SimpleMLP.forward[source]

SimpleMLP.forward(x:tensor)

Applies simplified MLP on x

Function Arguments:

  • x (torch.tensor): A tensor input

class TabAttention[source]

TabAttention(categories:list, num_continuous:int, dim:int, depth:int, heads:int, dim_head:int=16, dim_out:int=1, mlp_hidden_mults:Tuple[int]=(4, 2), mlp_act=None, num_special_tokens:int=1, attn_dropout:float=0.0, ff_dropout:float=0.0, lastmlp_dropout:float=0.0, cont_embeddings:str='MLP', attention_style:AttentionType='col') :: Module

Base class for all neural network modules.

Your models should also subclass this class.

Modules can also contain other Modules, allowing to nest them in a tree structure. You can assign the submodules as regular attributes::

import torch.nn as nn
import torch.nn.functional as F

class Model(nn.Module):
    def __init__(self):
        super(Model, self).__init__()
        self.conv1 = nn.Conv2d(1, 20, 5)
        self.conv2 = nn.Conv2d(20, 20, 5)

    def forward(self, x):
        x = F.relu(self.conv1(x))
        return F.relu(self.conv2(x))

Submodules assigned in this way will be registered, and will have their parameters converted too when you call :meth:to, etc.

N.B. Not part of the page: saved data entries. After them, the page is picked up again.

Definition CBLAS_of (t : bool) : CBLAS_TRANSPOSE :=
  if t then CblasTrans else CblasNoTrans.

(** Two contexts that differ at most in the raw B input. *)
Definition same_but_B (ctx ctx' : OpKernelContext) : Prop :=
  Input ctx' 0 = Input ctx 0 /\
  (forall i s, output_buffer ctx' i s = output_buffer ctx i s) /\
  GetOperatorThreadPool ctx' = GetOperatorThreadPool ctx.

(** Every descriptor of every GEMM batch of a log satisfies [P]. *)
Definition descriptors_all (P : MLAS_SGEMM_DATA_PARAMS -> Prop)
    (log : list Call) : Prop :=
  forall TA TB m n kk data bs tp,
    In (CallMlasGemmBatch TA TB m n kk data bs tp) log -> Forall P data.

(** The descriptor of batch [i], as lines 196-204 fill it in. *)
Definition descriptor (k : MatMul_float) (ctx : OpKernelContext)
    (a : Tensor) (h : MatMulComputeHelper) (i : nat) : MLAS_SGEMM_DATA_PARAMS :=
  let m := static_cast_size_t (M h) in
  let n := static_cast_size_t (N h) in
  let kk := static_cast_size_t (K h) in
  mkParams
    (DataRaw a + at_ (LeftOffsets h) i)
    (size_t_of_int (static_cast_int (if effective_trans_a k a then m else kk)))
    (if is_set (packed_b_ k) then get (packed_b_ k)
     else match raw_B k ctx with Some t => DataRaw t | None => nullptr end
          + at_ (RightOffsets h) i)
    (size_t_of_int (static_cast_int (if effective_trans_b k ctx then kk else n)))
    (output_buffer ctx 0 (OutputShape h) + at_ (OutputOffsets h) i)
    n
    (alpha_attr_ k)
    elem_zero
    (is_set (packed_b_ k)).

Definition gemm_call (k : MatMul_float) (ctx : OpKernelContext)
    (a : Tensor) (h : MatMulComputeHelper) : Call :=
  CallMlasGemmBatch
    (CBLAS_of (effective_trans_a k a)) (CBLAS_of (effective_trans_b k ctx))
    (static_cast_size_t (M h)) (static_cast_size_t (N h)) (static_cast_size_t (K h))
    (map (descriptor k ctx a h) (seq 0 (size (OutputOffsets h))))
    (Z.of_nat (size (OutputOffsets h)))
    (GetOperatorThreadPool ctx).

(** The calls made up to and including shape resolution. *)
Definition resolution_log (k : MatMul_float) (ctx : OpKernelContext)
    (a : Tensor) : list Call :=
  CallInput 0 :: (if is_set (packed_b_ k) then [] else [CallInput 1]) ++
  [CallHelperCompute (Shape a) (effective_b_shape k ctx)
                     (effective_trans_a k a) (effective_trans_b k ctx)].

Definition resolve_float (k : MatMul_float) (ctx : OpKernelContext)
    (a : Tensor) : Resolved :=
  helper_Compute (Shape a) (effective_b_shape k ctx)
                 (effective_trans_a k a) (effective_trans_b k ctx).

(** The tail of a log after shape resolution. *)
Inductive log_tail (k : MatMul_float) (ctx : OpKernelContext) (a : Tensor)
  : Status -> list Call -> Prop :=
| tail_error e :
    resolve_float k ctx a = ResolveError e ->
    log_tail k ctx a (Fail e) []
| tail_empty h :
    resolve_float k ctx a = ResolveOK h ->
    Size (OutputShape h) = 0 ->
    log_tail k ctx a OK [CallOutput 0 (OutputShape h)]
| tail_gemm h :
    resolve_float k ctx a = ResolveOK h ->
    Size (OutputShape h) <> 0 ->
    log_tail k ctx a OK [CallOutput 0 (OutputShape h); gemm_call k ctx a h].


(** The calls that write elements of the output. *)
Definition multiplies (c : Call) : bool :=
  match c with
  | CallMatMul _ _ _ _ _ _ _ => true
  | CallMlasGemmBatch _ _ _ _ _ _ _ _ => true
  | _ => false
  end.

(** The plain multiplications of lines 115-124, one per batch. *)
Definition matmul_calls (ctx : OpKernelContext) (a b : Tensor)
    (h : MatMulComputeHelper) : list Call :=
  map (fun i =>
         CallMatMul
           (static_cast_int (M h)) (static_cast_int (N h)) (static_cast_int (K h))
           (DataRaw a + at_ (LeftOffsets h) i)
           (DataRaw b + at_ (RightOffsets h) i)
           (output_buffer ctx 0 (OutputShape h) + at_ (OutputOffsets h) i)
           (GetOperatorThreadPool ctx))
      (seq 0 (size (OutputOffsets h))).

(** The generic [Compute] on two present inputs, along its three ways out. *)
Definition plain_path (ctx : OpKernelContext) (a b : Tensor) : option (Status * list Call) :=
  let resolution :=
    [CallInput 0; CallInput 1; CallHelperCompute (Shape a) (Shape b) false false] in
  match helper_Compute (Shape a) (Shape b) false false with
  | ResolveError e => Some (Fail e, resolution)
  | ResolveOK h =>
    if Size (OutputShape h) =? 0
    then Some (OK, resolution ++ [CallOutput 0 (OutputShape h)])
    else Some (OK, resolution ++ CallOutput 0 (OutputShape h) :: matmul_calls ctx a b h)
  end.

(** What the pack primitive answers when [PrePack] calls it (line 137). *)
Definition pack_call (k : MatMul_float) (tensor : Tensor) (alloc : AllocatorPtr)
  : bool * BufferUniquePtr * TensorShape :=
  GemmPackBFp32 alloc tensor (trans_b_attr_ k) (packed_b_ k) (b_shape_ k).

End Kernel.

Arguments mkParams {elem}.
Arguments A {elem}.
Arguments lda {elem}.
Arguments B {elem}.
Arguments ldb {elem}.
Arguments C {elem}.
Arguments ldc {elem}.
Arguments alpha {elem}.
Arguments beta {elem}.
Arguments BIsPacked {elem}.
Arguments CallInput {elem}.
Arguments CallHelperCompute {elem}.
Arguments CallOutput {elem}.
Arguments CallMatMul {elem}.
Arguments CallMlasGemmBatch {elem}.
Arguments mkMatMul {elem}.
Arguments trans_a_attr_ {elem}.
Arguments trans_b_attr_ {elem}.
Arguments alpha_attr_ {elem}.
Arguments packed_b_ {elem}.
Arguments b_shape_ {elem}.
Arguments set_packed {elem}.
Arguments UseCachedPrePackedWeight {elem}.
Arguments Compute_float {elem}.
Arguments PrePack {elem}.
Arguments raw_B {elem}.
Arguments effective_b_shape {elem}.
Arguments effective_trans_a {elem}.
Arguments effective_trans_b {elem}.
Arguments descriptors_all {elem}.
Arguments descriptor {elem}.
Arguments gemm_call {elem}.
Arguments resolution_log {elem}.
Arguments resolve_float {elem}.
Arguments log_tail {elem}.
Arguments multiplies {elem}.
Arguments pack_call {elem}.
Arguments matmul_calls {elem}.

(** ** Kernel registration, lines 13-90 *)

Module Registration.

Inductive ElemType := Float32 | Float64 | Int32 | UInt32 | Int64 | UInt64.

(** The class a registration names: [MatMul<float>], [MatMul<double>],
    [MatMul<int32_t>], [MatMul<int64_t>]. *)
Inductive KernelClass :=
| MatMul_float_class
| MatMul_double_class
| MatMul_int32_t_class
| MatMul_int64_t_class.

Record KernelDef := mkKernelDef {
  since_version : nat;
  end_version : option nat;
  type_constraint : list ElemType;
  kernel_class : KernelClass
}.

Definition registrations : list KernelDef :=
  [ mkKernelDef 1 (Some 8%nat) [Float32] MatMul_float_class;
    mkKernelDef 1 (Some 8%nat) [Float64] MatMul_double_class;
    mkKernelDef 9 (Some 12%nat) [Float32] MatMul_float_class;
    mkKernelDef 9 (Some 12%nat) [Float64] MatMul_double_class;
    mkKernelDef 9 (Some 12%nat) [Int32; UInt32] MatMul_int32_t_class;
    mkKernelDef 9 (Some 12%nat) [Int64; UInt64] MatMul_int64_t_class;
    mkKernelDef 13 None [Float32] MatMul_float_class;
    mkKernelDef 13 None [Float64] MatMul_double_class;
    mkKernelDef 13 None [Int32; UInt32] MatMul_int32_t_class;
    mkKernelDef 13 None [Int64; UInt64] MatMul_int64_t_class ].

Definition ElemType_eqb (x y : ElemType) : bool :=
  match x, y with
  | Float32, Float32 | Float64, Float64 | Int32, Int32
  | UInt32, UInt32 | Int64, Int64 | UInt64, UInt64 => true
  | _, _ => false
  end.

Definition in_versions (opset : nat) (d : KernelDef) : bool :=
  (since_version d <=? opset)%nat &&
  match end_version d with
  | Some e => (opset <=? e)%nat
  | None => true
  end.

Definition matches (opset : nat) (t : ElemType) (d : KernelDef) : bool :=
  in_versions opset d && existsb (ElemType_eqb t) (type_constraint d).

(** The class registered for an element type at an opset version. *)
Definition lookup (opset : nat) (t : ElemType) : option KernelClass :=
  option_map kernel_class (find (matches opset t) registrations).

End Registration.
Import Registration.

Section Dispatch.

Variable elem : Type.
Variable elem_zero : elem.
Variable helper_Compute : TensorShape -> TensorShape -> bool -> bool -> Resolved.

(** [Compute] of an instance of a registered class.  Only [MatMul<float>]
    is specialised (line 164); every other class instantiates the primary
    template (line 93), whose body uses no member of the instance.  The
    record [k] is handed to both so that they can be compared. *)
Definition Compute (c : KernelClass) (k : MatMul_float elem)
    (ctx : OpKernelContext) : Run elem :=
  match c with
  | MatMul_float_class => Compute_float elem_zero helper_Compute k ctx
  | MatMul_double_class
  | MatMul_int32_t_class
  | MatMul_int64_t_class => Compute_generic elem helper_Compute ctx
  end.

End Dispatch.

(** ** A model of the shape helper *)

Module HelperModel.

(** Shorter batch-dimension lists are left-padded with 1s. *)
Definition pad_left (n : nat) (l : list Z) : list Z :=
  repeat 1 (n - length l) ++ l.

Fixpoint broadcast (a b : list Z) : option (list Z) :=
  match a, b with
  | [], [] => Some []
  | x :: a', y :: b' =>
    if (x =? y) || (x =? 1) || (y =? 1) then
      option_map (cons (if x =? 1 then y else x)) (broadcast a' b')
    else None
  | _, _ => None
  end.

(** Batch dimensions, rows and columns of an operand of rank at least 2. *)
Definition batch_dims (s : TensorShape) : list Z := firstn (length s - 2) s.
Definition rows (s : TensorShape) : Z := nth (length s - 2) s 0.
Definition cols (s : TensorShape) : Z := nth (length s - 1) s 0.

Fixpoint multi_indices (dims : list Z) : list (list Z) :=
  match dims with
  | [] => [[]]
  | d :: rest =>
    flat_map (fun i => map (cons (Z.of_nat i)) (multi_indices rest))
             (seq 0 (Z.to_nat d))
  end.

(** Offset of a batch index in an operand: a dimension of size 1
    contributes nothing, any other the index times its stride. *)
Fixpoint operand_offset (dims idx : list Z) (block : Z) : Z :=
  match dims, idx with
  | d :: ds, i :: idx' =>
    (if d =? 1 then 0 else i * (Size ds * block)) + operand_offset ds idx' block
  | _, _ => 0
  end.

:ivar training: Boolean represents whether this module is in training or evaluation mode. :vartype training: bool

Function Arguments:

  • categories (list): List of categorical cardinalities
  • num_continuous (int): Number of continuous variables
  • dim (int): MLP dimension
  • depth (int): Transformer depth
  • heads (int): Number of attention heads
  • dim_head (int): Size of the attention head
  • dim_out (int): Size of the last linear layer
  • mlp_hidden_mults (Tuple[int]): Multipliers for the MLP hidden layers
  • num_special_tokens (int): Number of special tokens for the categories
  • attn_dropout (float): Dropout probability for the attention module
  • ff_dropout (float): Dropout probability for the feed forward layers
  • lastmlp_dropout (float): Dropout probability for the final MLP group
  • cont_embeddings (str): Type of embeddings for the continouous variables, only MLP is available. If None no attention is applied
  • attention_style (AttentionType): Attention style

TabAttention.forward[source]

TabAttention.forward(x_categ:tensor, x_cont:tensor, x_categ_enc:tensor, x_cont_enc:tensor)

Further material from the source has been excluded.